_Work to complete:_
After locating the line that contains "(** What handling" in the records below, write out exactly that line and each line after it through the one that contains "(* ===== verification/RaftStorage.v ===== *)", and nothing else.

_Material for this exercise:_
(** The loop of [run_next] stops at the first stream that had a selected event: the
    state carries whether it did. *)
Definition next_id (clock : SystemTime) (fuel batch : nat) (s : S) (sub : PersistentSubscription)
    (acc : bool * (H * MemorySubscriptions)) (stream_id : string)
    : CatgaResult unit * (bool * (H * MemorySubscriptions)) :=
  let '(found, (h, m)) := acc in
  if (found : bool) || negb (matches_stream sub stream_id) then (Ok tt, acc)
  else
    match run_next_in_stream clock fuel batch s sub h m stream_id with
    | None => (Err out_of_fuel, acc)
    | Some (Err e, st) => (Err e, (false, (su_handler st, su_store st)))
    | Some (Ok b, st) => (Ok tt, (b, (su_handler st, su_store st)))
    end.

Definition run_next (clock : SystemTime) (fuel batch : nat) (s : S) (h : H)
    (m : MemorySubscriptions) (subscription_name : string)
    : option (CatgaResult bool * (H * MemorySubscriptions)) :=
  match
    (let? subscription := sub_load m subscription_name in
     ok_or subscription (CatgaError_new NotFound "subscription does not exist"))
  with
  | Err e => Some (Err e, (h, m))
  | Ok sub =>
    match follow_ids (fun after => es_stream_ids_page s after MAX_EVENT_STORE_PAGE_SIZE)
            (next_id clock fuel batch s sub) fuel None (false, (h, m)) with
    | None => None
    | Some (r, (found, hm)) => Some (rmap (fun _ => found) r, hm)
    end
  end.

(** ** The competing runner *)

Definition try_run_once (clock : SystemTime) (fuel batch : nat) (s : S) (h : H)
    (m : MemorySubscriptions) (subscription_name consumer_id : string)
    : option (CatgaResult (option (Z * Z)) * (H * MemorySubscriptions)) :=
  match sub_try_acquire m subscription_name consumer_id with
  | (Err e, m) => Some (Err e, (h, m))
  | (Ok false, m) => Some (Ok None, (h, m))
  | (Ok true, m) =>
    match run_once clock fuel batch s h m subscription_name with
    | None => None
    | Some (result, run) =>
      let '(release, m) := sub_release (sn_store run) subscription_name consumer_id in
      Some (match result, release with
            | Err e, _ => Err e
            | Ok _, Err e => Err e
            | Ok _, Ok _ => Ok (Some (sn_handled run, sn_streams run))
            end, (sn_handler run, m))
    end
  end.

Definition try_process_next (clock : SystemTime) (fuel batch : nat) (s : S) (h : H)
    (m : MemorySubscriptions) (subscription_name consumer_id : string)
    : option (CatgaResult (option bool) * (H * MemorySubscriptions)) :=
  match sub_try_acquire m subscription_name consumer_id with
  | (Err e, m) => Some (Err e, (h, m))
  | (Ok false, m) => Some (Ok None, (h, m))
  | (Ok true, m) =>
    match run_next clock fuel batch s h m subscription_name with
    | None => None
    | Some (result, (h, m)) =>
      let '(release, m) := sub_release m subscription_name consumer_id in
      Some (match result, release with
            | Err e, _ => Err e
            | Ok _, Err e => Err e
            | Ok processed, Ok _ => Ok (Some processed)
            end, (h, m))
    end
  end.
End runner.
Arguments SubState : clear implicits.
Arguments SubRun : clear implicits.

(** ** Progress *)

Section progress.
Context {H : Type} `{!SubscriptionHandler H}.
Context {S : Type} `{!EventStoreLaws S}.
Variable sub : PersistentSubscription.
Implicit Types (s : S) (m : MemorySubscriptions).

(** The version a stream was inspected up to, [-1] when there is no checkpoint *)
Definition inspected m (id : string) : Z :=
  match checkpoints m !! sub_name sub with
  | Some streams => default (-1) (sc_version <$> streams !! id)
  | None => -1
  end.

(** What handling an event of the stream means for the handler's state *)
Definition selected (e : StoredEvent) : bool := matches_event_type sub (message_type (ev_envelope e)).

Definition inspect (h : H) (e : StoredEvent) : CatgaResult unit * H :=
  if selected e then handle h e else (Ok tt, h).

Definition weight (e : StoredEvent) : Z := if selected e then 1 else 0.

Abbreviation st_position := (fun st : SubState H => inspected (su_store st)).
Abbreviation run_position := (fun run : SubRun H => inspected (sn_store run)).
(* ===== verification/RaftStorage.v ===== *)
(** * Persistent raft log storage ([catga-raft/src/storage/engine.rs],
    [maybe_compact] of [catga-raft/src/storage/catga_storage.rs])

    [EngineStorage] keeps the entries of a raft group in a log engine, the rest of its
    durable state in a companion file, and entries that are readable but not yet durable in
    an overlay in memory.  The engine and the messages of the raft library are third-party
    code: they are the classes [RaftMessages] and [RaftEngine] with their documented
    behaviour as laws.  The theorems relate the storage to a plain log, its abstract
    specification, and say what a restart recovers. *)

From S2P Require Import Prelude Errors Wire.

(** ** Errors *)

(** [CatgaRaftError]; the numbers and causes that the source formats into a message are left
    out of the text. *)
Inductive CatgaRaftError :=
| RaftError (message : string)
| StorageFailed (message : string)
| ApplyFailed (message : string)
| TransportError (message : string)
| CodecError (message : string)
| CircuitBreakerOpen
| Backpressure
| NotLeader
| RaftTimeout
| NodeNotFound (id : Z).

Abbreviation CatgaRaftResult := (result CatgaRaftError).

(** The conversion to [CatgaError] *)
Definition raft_error_code (e : CatgaRaftError) : ErrorCode :=
  match e with
  | RaftError _ | StorageFailed _ | ApplyFailed _ => Internal
  | TransportError _ => TransportFailed
  | CodecError _ => SerializationFailed
  | CircuitBreakerOpen | Backpressure | NotLeader => Unavailable
  | RaftTimeout => Timeout
  | NodeNotFound _ => NotFound
  end.

(** The storage errors the raft library distinguishes *)
Inductive StorageError := Compacted | LogUnavailable | SnapshotTemporarilyUnavailable | OtherStorage.

Abbreviation RaftResult := (result StorageError).

(** ** Messages of the raft library *)

Record Entry := mkEntry { e_index : Z; e_term : Z; e_data : list Z }.

#[global] Instance Entry_eq_dec : EqDecision Entry.
Proof. solve_decision. Defined.

Record HardState := mkHardState { hs_term : Z; hs_vote : Z; hs_commit : Z }.
Lemma snapshots_settle (s : Store) indexes io n r s' n' :
  settled s -> Forall (fun i => i <= c_snapshot_index (s_core s)) indexes -> persist_snapshots s indexes io n = (r, s', n') ->
  settled s' /\ abs s' = abs s /\ overlay_start s' = overlay_start s
  /\ c_conf (s_core s') = c_conf (s_core s) /\ s_engine s' = s_engine s.
Proof.
  revert s n. induction indexes as [|i indexes IH]; intros s n [Hm Hg] Hi Hp; simpl in Hp; [by injection Hp as <- <- <- |].
  apply Forall_cons in Hi as [Hle Hi].
  destruct (quiet_step _ _ (step_persist_snapshot s None i (io n) Hle) Hm Hg) as (Hm1 & Hg1 & Ha1). simpl in Ha1.
  assert (s_overlay (persist_snapshot_state s i (io n)).2 = s_overlay s
          /\ c_snapshot_index (s_core (persist_snapshot_state s i (io n)).2) = c_snapshot_index (s_core s)
          /\ c_last_valid (s_core (persist_snapshot_state s i (io n)).2) = c_last_valid (s_core s)
          /\ c_conf (s_core (persist_snapshot_state s i (io n)).2) = c_conf (s_core s)
          /\ s_engine (persist_snapshot_state s i (io n)).2 = s_engine s) as (E1 & E2 & E3 & E4 & E5) by (by destruct (io n)).
  assert (overlay_start (persist_snapshot_state s i (io n)).2 = overlay_start s) as E6
    by (unfold overlay_start, last_index_internal; by rewrite E1, E2, E3).
  destruct (persist_snapshot_state s i (io n)) as [[u|e] s1]; simpl in *.
  - destruct (IH s1 (Datatypes.S n) (conj Hm1 Hg1) ltac:(by rewrite E2) Hp) as (? & ? & ? & ? & ?). split_and!; [done | congruence ..].
  - injection Hp as <- <- <-. split_and!; done.
Qed.
(* ===== verification/Dsl.v ===== *)
(** * The flow DSL ([flow/dsl.rs], [flow/dsl_step.rs], [flow/dsl_lifecycle.rs])

    A [DslFlow] is a list of steps over one mutable state of the application's type [St].
    A closure of the source that takes [&mut S] and returns a future is a function from the
    state to the state it leaves behind and its result; the state is left behind whether the
    closure succeeds or fails.  What a run does besides is its list of notes: the lifecycle
    events each observer is given, the flow counters, the delays slept before a retry and the
    rollback failures that are only logged.

    Where the order in which concurrent futures complete matters, it is an argument: [race]
    for [when_any], [arrivals] for the concurrent stream loop.  The notes of branches that run
    at the same time are listed branch by branch. *)

From stdpp Require Import sorting.
From S2P Require Import Prelude Utf8 Errors Time FlowExec.

(** ** Lifecycle *)

Inductive DslFlowLifecycleEvent :=
| StepSucceeded (step_index : nat)
| StepFailed (step_index : nat) (error : CatgaError)
| FlowSucceeded
| FlowFailed (error : CatgaError).

Inductive FlowCounter := FLOWS_STARTED | FLOWS_COMPLETED | FLOWS_FAILED.

Inductive Note :=
| Observed (observer : nat) (event : DslFlowLifecycleEvent)
| Counted (counter : FlowCounter)
| Slept (delay : Duration)
| RollbackFailed (step_index : nat) (error : CatgaError).

(** ** Retry delays ([resilience.rs]) *)

Definition DURATION_MAX : Duration := 2 ^ 64 * NANOS_PER_SEC - 1.

Definition duration_saturating_mul (d : Duration) (m : Z) : Duration := Z.min DURATION_MAX (d * m).

Definition retry_multiplier (retry : Z) : Z :=
  if fits u32 retry then if retry <? 32 then 2 ^ retry else int_max u32 else int_max u32.

Definition retry_delay (initial_delay : Duration) (retry : Z) : Duration :=
  duration_saturating_mul initial_delay (retry_multiplier retry).

Definition MAX_DSL_PARALLEL_BRANCHES : nat := 64.

Definition validate_parallel_branch_count (count : nat) : CatgaResult unit :=
  if (MAX_DSL_PARALLEL_BRANCHES <? count)%nat
  then fail Validation "DSL parallel branch count exceeds the supported limit"
  else Ok tt.

Section dsl.
Context {St : Type}.

(** ** Closures *)

Definition Action := St -> St * CatgaResult unit.

(** An action driven for at most a duration: [None] when it is still pending then *)
Definition TimedAction := Duration -> St -> St * option (CatgaResult unit).

Record ReplayableForEach := mkReplayable {
  rf_select : St -> CatgaResult (list (list Z));
  rf_action : St -> list Z -> St * CatgaResult unit;
  rf_on_error : option (St -> nat -> CatgaError -> St * CatgaResult unit)
}.

Record DslFlowLifecycleHooks := mkHooks {
  step_succeeded : option (St -> nat -> CatgaResult unit);
  step_failed : option (St -> nat -> CatgaError -> CatgaResult unit);
  flow_succeeded : option (St -> CatgaResult unit);
  flow_failed : option (St -> CatgaError -> CatgaResult unit)
}.

Definition hooks_new : DslFlowLifecycleHooks := mkHooks None None None None.
Definition on_step_succeeded (h : DslFlowLifecycleHooks) hook :=
  mkHooks (Some hook) (step_failed h) (flow_succeeded h) (flow_failed h).
Definition on_step_failed (h : DslFlowLifecycleHooks) hook :=
  mkHooks (step_succeeded h) (Some hook) (flow_succeeded h) (flow_failed h).
Definition on_flow_succeeded (h : DslFlowLifecycleHooks) hook :=
  mkHooks (step_succeeded h) (step_failed h) (Some hook) (flow_failed h).
Definition on_flow_failed (h : DslFlowLifecycleHooks) hook :=
  mkHooks (step_succeeded h) (step_failed h) (flow_succeeded h) (Some hook).

(** ** Steps and flows *)

Inductive Step : Type :=
| ActionWithCompensation (run compensate : Action)
| PlainAction (action : Action)
| ForEach (run_all : Action)
| ReplayableStep (operation : ReplayableForEach)
| StreamForEach (action : Action)
| ConcurrentStreamForEach (action : Action)
| RetryStep (action : Action) (max_retries : nat) (initial_delay : Duration)
| TimeoutStep (action : TimedAction) (duration : Duration)
| If (condition : St -> bool) (then_branch else_branch : DslFlow)
| Match (select_branch : St -> option nat) (branches : list DslFlow) (default_branch : DslFlow)
| Parallel (branches : list DslFlow) (clone_state : St -> St)
    (merge : St -> list St -> St * CatgaResult unit)
| WhenAny (branches : list DslFlow) (clone_state : St -> St)
    (merge : St -> St -> St * CatgaResult unit)
with DslFlow : Type := mkFlow (steps : list Step) (lifecycle_observers : list nat)
    (lifecycle_hooks : option DslFlowLifecycleHooks).

Definition flow_steps (f : DslFlow) := match f with mkFlow l _ _ => l end.
Definition flow_observers (f : DslFlow) := match f with mkFlow _ o _ => o end.
Definition flow_hooks (f : DslFlow) := match f with mkFlow _ _ h => h end.

(** ** Builders *)

Definition flow_new : DslFlow := mkFlow [] [] None.
Definition push (f : DslFlow) (st : Step) : DslFlow :=
  mkFlow (flow_steps f ++ [st]) (flow_observers f) (flow_hooks f).
Definition with_lifecycle_observer (f : DslFlow) (o : nat) : DslFlow :=
  mkFlow (flow_steps f) (flow_observers f ++ [o]) (flow_hooks f).
Definition with_lifecycle_hooks (f : DslFlow) (h : DslFlowLifecycleHooks) : DslFlow :=
  mkFlow (flow_steps f) (flow_observers f) (Some h).

Definition action (f : DslFlow) (a : Action) : DslFlow := push f (PlainAction a).
Definition action_outcome (f : DslFlow) (a : Action) : DslFlow := push f (PlainAction a).
Definition compensate (f : DslFlow) (run comp : Action) : DslFlow :=
  push f (ActionWithCompensation run comp).
Definition retry (f : DslFlow) (max_retries : nat) (initial_delay : Duration) (a : Action) :=
  push f (RetryStep a max_retries initial_delay).
Definition timeout (f : DslFlow) (duration : Duration) (a : TimedAction) :=
  push f (TimeoutStep a duration).

(** [throttle.acquire()] and [mediator.send], [client.request], [mediator.publish] are calls
    into other parts: they are given by what they answer. *)
Definition throttle (f : DslFlow) (acquire : St -> CatgaResult unit) (a : Action) : DslFlow :=
  action f (fun s => match acquire s with Ok _ => a s | Err e => (s, Err e) end).
Definition send {M R} (f : DslFlow) (mediator : M -> CatgaResult R) (request : St -> M) : DslFlow :=
  action f (fun s => match mediator (request s) with Ok _ => (s, Ok tt) | Err e => (s, Err e) end).
Definition send_into {M R} (f : DslFlow) (mediator : M -> CatgaResult R) (request : St -> M)
    (set_ : St -> R -> St) : DslFlow :=
  action f (fun s => match mediator (request s) with
    | Ok response => (set_ s response, Ok tt) | Err e => (s, Err e) end).
Definition remote_send {M R} (f : DslFlow) (client : M -> CatgaResult R) (request : St -> M) :=
  action f (fun s => match client (request s) with Ok _ => (s, Ok tt) | Err e => (s, Err e) end).
Definition remote_send_into {M R} (f : DslFlow) (client : M -> CatgaResult R) (request : St -> M)
    (set_ : St -> R -> St) : DslFlow :=
  action f (fun s => match client (request s) with
    | Ok response => (set_ s response, Ok tt) | Err e => (s, Err e) end).
Definition publish {E} (f : DslFlow) (mediator : E -> CatgaResult unit) (event : St -> E) :=
  action f (fun s => (s, mediator (event s))).

Definition if_else (f : DslFlow) (condition : St -> bool) (then_branch else_branch : DslFlow) :=
  push f (If condition then_branch else_branch).

(** The [HashMap] of case values is an association list without duplicate keys. *)
Definition position {V} `{EqDecision V} (v : V) (positions : list (V * nat)) : option nat :=
  snd <$> List.find (fun p => bool_decide (p.1 = v)) positions.

Fixpoint match_cases {V} `{EqDecision V} (cases : list (V * DslFlow))
    (positions : list (V * nat)) (branches : list DslFlow) : list (V * nat) * list DslFlow :=
  match cases with
  | [] => (positions, branches)
  | (value, branch) :: cases' =>
      match position value positions with
      | Some p => match_cases cases' positions (<[p := branch]> branches)
      | None => match_cases cases' (positions ++ [(value, length branches)]) (branches ++ [branch])
      end
  end.

Definition match_on {V} `{EqDecision V} (f : DslFlow) (selector : St -> V)
    (cases : list (V * DslFlow)) (default_branch : DslFlow) : DslFlow :=
  let '(positions, branches) := match_cases cases [] [] in
  push f (Match (fun s => position (selector s) positions) branches default_branch).

Definition collect_parallel_branches (branches : list DslFlow) : list DslFlow :=
  take (MAX_DSL_PARALLEL_BRANCHES + 1) branches.

Definition parallel (f : DslFlow) (clone : St -> St) (branches : list DslFlow) merge : DslFlow :=
  push f (Parallel (collect_parallel_branches branches) clone merge).
Definition when_all := parallel.
Definition when_any (f : DslFlow) (clone : St -> St) (branches : list DslFlow) merge : DslFlow :=
  push f (WhenAny (collect_parallel_branches branches) clone merge).

(** *** Loops over selected items *)

Fixpoint each {T} (act : St -> T -> St * CatgaResult unit) (items : list T) (s : St)
    : St * CatgaResult unit :=
  match items with
  | [] => (s, Ok tt)
  | item :: items' =>
      match act s item with
      | (s', Ok _) => each act items' s'
      | (s', Err e) => (s', Err e)
      end
  end.

Fixpoint each_continue {T} (act : St -> T -> St * CatgaResult unit)
    (on_error : St -> nat -> CatgaError -> St * CatgaResult unit) (index : nat) (items : list T)
    (s : St) : St * CatgaResult unit :=
  match items with
  | [] => (s, Ok tt)
  | item :: items' =>
      match act s item with
      | (s', Ok _) => each_continue act on_error (S index) items' s'
      | (s', Err e) =>
          match on_error s' index e with
          | (s'', Ok _) => each_continue act on_error (S index) items' s''
          | (s'', Err e') => (s'', Err e')
          end
      end
  end.

Definition for_each {T} (f : DslFlow) (select : St -> list T) act : DslFlow :=
  push f (ForEach (fun s => each act (select s) s)).
Definition for_each_continue_on_error {T} (f : DslFlow) (select : St -> list T) act on_error :=
  push f (ForEach (fun s => each_continue act on_error 0 (select s) s)).
Definition for_each_stream {T} (f : DslFlow) (select : St -> list T) act : DslFlow :=
  push f (StreamForEach (fun s => each act (select s) s)).

(** Items of a replayable loop travel as their MemoryPack bytes. *)
Definition encode_items {T} (encode : T -> option (list Z)) (items : list T)
    : CatgaResult (list (list Z)) :=
  match mapM encode items with
  | Some l => Ok l
  | None => fail Validation "replayable for_each item cannot be encoded"
  end.

Definition decoded_action {T} (decode : list Z -> option T) (act : St -> T -> St * CatgaResult unit)
    (s : St) (bytes : list Z) : St * CatgaResult unit :=
  match decode bytes with
  | Some item => act s item
  | None => (s, fail Validation "replayable for_each checkpoint item is invalid")
  end.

_Written answer:_
(** What handling an event of the stream means for the handler's state *)
Definition selected (e : StoredEvent) : bool := matches_event_type sub (message_type (ev_envelope e)).

Definition inspect (h : H) (e : StoredEvent) : CatgaResult unit * H :=
  if selected e then handle h e else (Ok tt, h).

Definition weight (e : StoredEvent) : Z := if selected e then 1 else 0.

Abbreviation st_position := (fun st : SubState H => inspected (su_store st)).
Abbreviation run_position := (fun run : SubRun H => inspected (sn_store run)).
(* ===== verification/RaftStorage.v ===== *)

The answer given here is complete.